● **INFORMATION SHOWN**:
▽
(** * TripPlannerService: the mock itinerary generator

    A shallow embedding of [TripPlannerService] (services/TripPlannerService.ts)
    and of the properties its specification states about it.

    Numbers.  The form hands the service integers ([people], [budget] and
    [experienceType] come from a counter and two stepped sliders), so the
    request fields are [Z].  A JavaScript number is a binary64 double, and a
    finite double is a rational: the numbers of the service are rationals
    [Q], and an operation of the source that can round is its exact result
    rounded to the nearest double, ties to even ([Double.round]).  This is
    how [luxuryMultiplier], the nightly prices and the costs of the
    activities are computed.  [Math.floor] and [Math.round] are exact on a
    double and take it to [Z].

    Three operations of the source are written without the rounding, because
    they do not need it.  [Math.random() * 4] is exact, a multiplication by a
    power of two.  The quotient [budget / 8000] is an integer or at least
    [1/8000] away from one, and the quotient [totalCost / people] is a
    half-integer or at least [1/(2 * people)] away from one, far more than
    the error of one division: their floor and their nearest integer are
    those of the exact quotients.  The quotient [totalCost / people] is also
    the one place where a non-finite number can appear (division by zero),
    and it has its own type [number].  Sums of costs are sums of integers and
    are exact.  The doubles of the model have no largest exponent: nothing
    overflows for integers that a double holds exactly.

    Randomness.  [Math.random()] reads the next element of a stream of draws
    [nat -> Q]; the cursor into the stream is threaded through the code by a
    small state monad [Rand], in the order in which the source evaluates its
    calls.

    Exceptions.  The only expression of [generateMockTripPlan] that can throw
    is the property read [hotels[0].pricePerNight]; the generator returns a
    [completion], and [generateTripPlan] is the [try]/[catch] around it.

    Around the service.  The keys that the service stores are read and
    written in a model of [localStorage]; the handlers of the form
    (TripPlannerForm), of the page (Index) and of the key setup (ApiKeySetup)
    are functions on the state of their component.  [String.prototype.trim]
    is a parameter of the handlers that call it. *)

From Stdlib Require Import ZArith QArith Qround Qpower List String Ascii Lia
  Bool.
From Stdlib Require Import DecimalString.
Import ListNotations.

Local Open Scope string_scope.
Local Open Scope Z_scope.

(** ** Doubles *)

(** Rounding to binary64: 53 significant bits, least exponent -1074, to the
    nearest double and to the even one of two nearest. *)
Module Double.

Definition prec : Z := 53.

Definition emin : Z := -1074.

(** The magnitude of [x], not zero: the [k] with
    [2^(k-1) <= |x| < 2^k]. *)
Definition mag (x : Q) : Z :=
  let a := Z.abs (Qnum x) in
  let d := Zpos (Qden x) in
  let c := Z.log2 a - Z.log2 d in
  if d * 2 ^ Z.max 0 c <=? a * 2 ^ Z.max 0 (- c) then c + 1 else c.

(** The exponent of the last bit of the doubles of the magnitude of [x]. *)
Definition cexp (x : Q) : Z := Z.max (mag x - prec) emin.

(** The nearest integer, the even one of two nearest. *)
Definition rne (y : Q) : Z :=
  let f := Qfloor y in
  match (y - inject_Z f ?= 1 # 2)%Q with
  | Lt => f
  | Gt => f + 1
  | Eq => if Z.even f then f else f + 1
  end.

Definition round (x : Q) : Q :=
  (inject_Z (rne (x * 2 ^ (- cexp x))) * 2 ^ cexp x)%Q.

(** [a + b], [a * b] and [a / b] on doubles. *)
Definition add (a b : Q) : Q := round (a + b).

Definition mul (a b : Q) : Q := round (a * b).

Definition div (a b : Q) : Q := round (a / b).

End Double.

(** ** JavaScript primitives *)

Module JS.

(** [Math.floor] and [Math.round] on finite numbers.  [Math.round] rounds
    halves towards plus infinity. *)
Definition Math_floor (x : Q) : Z := Qfloor x.

Definition Math_round (x : Q) : Z := Qfloor (x + (1 # 2))%Q.

Definition Math_max (a b : Z) : Z := Z.max a b.

Definition Math_min (a b : Z) : Z := Z.min a b.

(** The result of a division of two integers: a finite quotient, or one of
    the non-finite numbers when the divisor is zero. *)
Inductive number : Type :=
| Finite (q : Q)
| Infinity
| NegInfinity
| NaN.

Definition div (a b : Z) : number :=
  if b =? 0 then
    if a =? 0 then NaN else if 0 <? a then Infinity else NegInfinity
  else Finite (inject_Z a / inject_Z b)%Q.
△
● **WORK TASK**: Out of the material above, output word for word the line with "[Q], and an", the line with "overflows for integers", and all lines between them, with nothing else.

● **TASK SOLUTION**:
    [Q], and an operation of the source that can round is its exact result
    rounded to the nearest double, ties to even ([Double.round]).  This is
    how [luxuryMultiplier], the nightly prices and the costs of the
    activities are computed.  [Math.floor] and [Math.round] are exact on a
    double and take it to [Z].

    Three operations of the source are written without the rounding, because
    they do not need it.  [Math.random() * 4] is exact, a multiplication by a
    power of two.  The quotient [budget / 8000] is an integer or at least
    [1/8000] away from one, and the quotient [totalCost / people] is a
    half-integer or at least [1/(2 * people)] away from one, far more than
    the error of one division: their floor and their nearest integer are
    those of the exact quotients.  The quotient [totalCost / people] is also
    the one place where a non-finite number can appear (division by zero),
    and it has its own type [number].  Sums of costs are sums of integers and
    are exact.  The doubles of the model have no largest exponent: nothing
    overflows for integers that a double holds exactly.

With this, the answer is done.